BACKGROUND: Attending and maintaining a cardiac rehabilitation programme is a challenge.
AIMS: The purpose of this study was to explore associations between non-adherence to early coronary artery bypass graft rehabilitation and sociodemographic and clinical baseline data.
METHODS: Coronary artery bypass graft patients were randomised 1:1 to either four weeks of comprehensive early rehabilitation or usual care. Outcomes were assessed at three time-points points: baseline, discharge and four weeks post-coronary artery bypass graft. Differences in sociodemographic and clinical baseline data in adherent versus non-adherent patients were tested using the Pearson χ2 test for categorical variables. To test associations between non-adherence to exercise training and sociodemographic and clinical baseline data, multivariate logistic regression was used to estimate the odds ratio for in-hospital training and post-discharge training adjusted for age, sex and left ventricular ejection fraction.

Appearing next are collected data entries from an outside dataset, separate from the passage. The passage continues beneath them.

(* ===== verification/Postgres.v ===== *)
(** * The postgresql monitor

    [src/internal/signalfx-agent/pkg/monitors/postgresql/monitor.go]: the SQL monitors that it
    starts for the server, its statements, its replication and every database it finds, and
    stops when a database disappears; [hana/monitor.go], which runs one.

    The collection function and [Shutdown] hold the monitor's lock, so that a run is a sequence
    of them.  What the server and the drivers answer during one collection is a [tickEnv]; the
    rendering of templates is a parameter. *)

From S2P Require Import Prelude GoStrings GoValue Outcome Settings Telemetry Filters SmartAgent HostMonitors SQLMonitor SQLQueries.

(** ** Configuration *)

Record pgConfig := {
  pc_Host : string; pc_Port : Z; pc_MasterDBName : string; pc_ConnectionString : string; pc_Databases : list string;
  pc_IntervalSeconds : Z; pc_DatabasePollIntervalSeconds : Z; pc_TopQueryLimit : Z;
}.
(** The connection string, rendered, and the port for the dimension. *)
Definition connStr (render : string → res string) (c : pgConfig) : res (string * string) :=
  let host := if String.eqb (pc_Host c) "" then "" else " host=" +:+ pc_Host c in
  let port := if (pc_Port c =? 0)%Z then "" else " port=" +:+ pretty (pc_Port c) in
  s ← render (pc_ConnectionString c +:+ host +:+ port);
  Ok (s, if (pc_Port c =? 0)%Z then "5432" else pretty (pc_Port c)).
Definition dbNamePrefix : string := " dbname=".
Definition pollSeconds (c : pgConfig) : Z := if (pc_DatabasePollIntervalSeconds c =? 0)%Z then pc_IntervalSeconds c else pc_DatabasePollIntervalSeconds c.

(** ** State *)

(** A [sql.Monitor] with what it was configured with; [mon_Database] is the extra dimension. *)
Record sqlMon := { mon_Database : option string; mon_Connection : string; mon_Queries : list Query }.
(** The SQL monitors created so far are numbered; [pg_running] are those that were configured
    without an error and not shut down.  [pg_database] is the connection to the server and
    whether it is open. *)
Record pgMonitor := {
  pg_cancelled : bool; pg_database : option bool;
  pg_monitored : gmap string nat; pg_server : option nat; pg_statements : option nat; pg_replication : option nat;
  pg_column : string; pg_replicationStarted : bool;
  pg_created : list sqlMon; pg_running : gset nat;
}.
Definition setDatabase (d : option bool) (m : pgMonitor) : pgMonitor :=
  {| pg_cancelled := pg_cancelled m; pg_database := d; pg_monitored := pg_monitored m; pg_server := pg_server m; pg_statements := pg_statements m;
     pg_replication := pg_replication m; pg_column := pg_column m; pg_replicationStarted := pg_replicationStarted m; pg_created := pg_created m; pg_running := pg_running m |}.
Definition setMonitored (ms : gmap string nat) (m : pgMonitor) : pgMonitor :=
  {| pg_cancelled := pg_cancelled m; pg_database := pg_database m; pg_monitored := ms; pg_server := pg_server m; pg_statements := pg_statements m;
     pg_replication := pg_replication m; pg_column := pg_column m; pg_replicationStarted := pg_replicationStarted m; pg_created := pg_created m; pg_running := pg_running m |}.
Definition setServer (s : option nat) (m : pgMonitor) : pgMonitor :=
  {| pg_cancelled := pg_cancelled m; pg_database := pg_database m; pg_monitored := pg_monitored m; pg_server := s; pg_statements := pg_statements m;
     pg_replication := pg_replication m; pg_column := pg_column m; pg_replicationStarted := pg_replicationStarted m; pg_created := pg_created m; pg_running := pg_running m |}.
Definition setStatements (s : option nat) (m : pgMonitor) : pgMonitor :=
  {| pg_cancelled := pg_cancelled m; pg_database := pg_database m; pg_monitored := pg_monitored m; pg_server := pg_server m; pg_statements := s;
     pg_replication := pg_replication m; pg_column := pg_column m; pg_replicationStarted := pg_replicationStarted m; pg_created := pg_created m; pg_running := pg_running m |}.
Definition setReplication (s : option nat) (m : pgMonitor) : pgMonitor :=
  {| pg_cancelled := pg_cancelled m; pg_database := pg_database m; pg_monitored := pg_monitored m; pg_server := pg_server m; pg_statements := pg_statements m;
     pg_replication := s; pg_column := pg_column m; pg_replicationStarted := true; pg_created := pg_created m; pg_running := pg_running m |}.
Definition setColumn (c : string) (m : pgMonitor) : pgMonitor :=
  {| pg_cancelled := pg_cancelled m; pg_database := pg_database m; pg_monitored := pg_monitored m; pg_server := pg_server m; pg_statements := pg_statements m;
     pg_replication := pg_replication m; pg_column := c; pg_replicationStarted := pg_replicationStarted m; pg_created := pg_created m; pg_running := pg_running m |}.
Definition addCreated (ok : bool) (s : sqlMon) (m : pgMonitor) : pgMonitor :=
  {| pg_cancelled := pg_cancelled m; pg_database := pg_database m; pg_monitored := pg_monitored m; pg_server := pg_server m; pg_statements := pg_statements m;
     pg_replication := pg_replication m; pg_column := pg_column m; pg_replicationStarted := pg_replicationStarted m; pg_created := pg_created m ++ [s];
     pg_running := if ok then {[length (pg_created m)]} ∪ pg_running m else pg_running m |}.
Definition stop (ids : gset nat) (m : pgMonitor) : pgMonitor :=
  {| pg_cancelled := pg_cancelled m; pg_database := pg_database m; pg_monitored := pg_monitored m; pg_server := pg_server m; pg_statements := pg_statements m;
     pg_replication := pg_replication m; pg_column := pg_column m; pg_replicationStarted := pg_replicationStarted m; pg_created := pg_created m; pg_running := pg_running m ∖ ids |}.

RESULTS: Non-adherence to in-hospital versus post-discharge exercise training was 31% (n=48) versus 53% (n=81). Female non-adherence was 20% versus 70%. Non-adherence to in-hospital versus post-discharge mindfulness was 87% versus 70%. Male non-adherence to mindfulness was 85% versus 70%. Non-adherence to psycho-educational consultations was 3%, most of whom were men. Patients with university level education were more adherent to in-hospital exercise training than patients with lower educational level (odds ratio=3.14 (95% confidence interval; 1.16-8.51), p=0.02). Diabetic patients were more non-adherent to exercise training after discharge (3.74 (1.54-9.08), p=0.004) as were overweight patients (0.37 (0.17-0.80), p=0.01).
CONCLUSIONS: This study demonstrated wide acceptance of psycho-educational consultations in post-coronary artery bypass graft patients. Adherence to physical rehabilitation was low especially after discharge from hospital and the opportunity to attend a mindfulness programme was not used.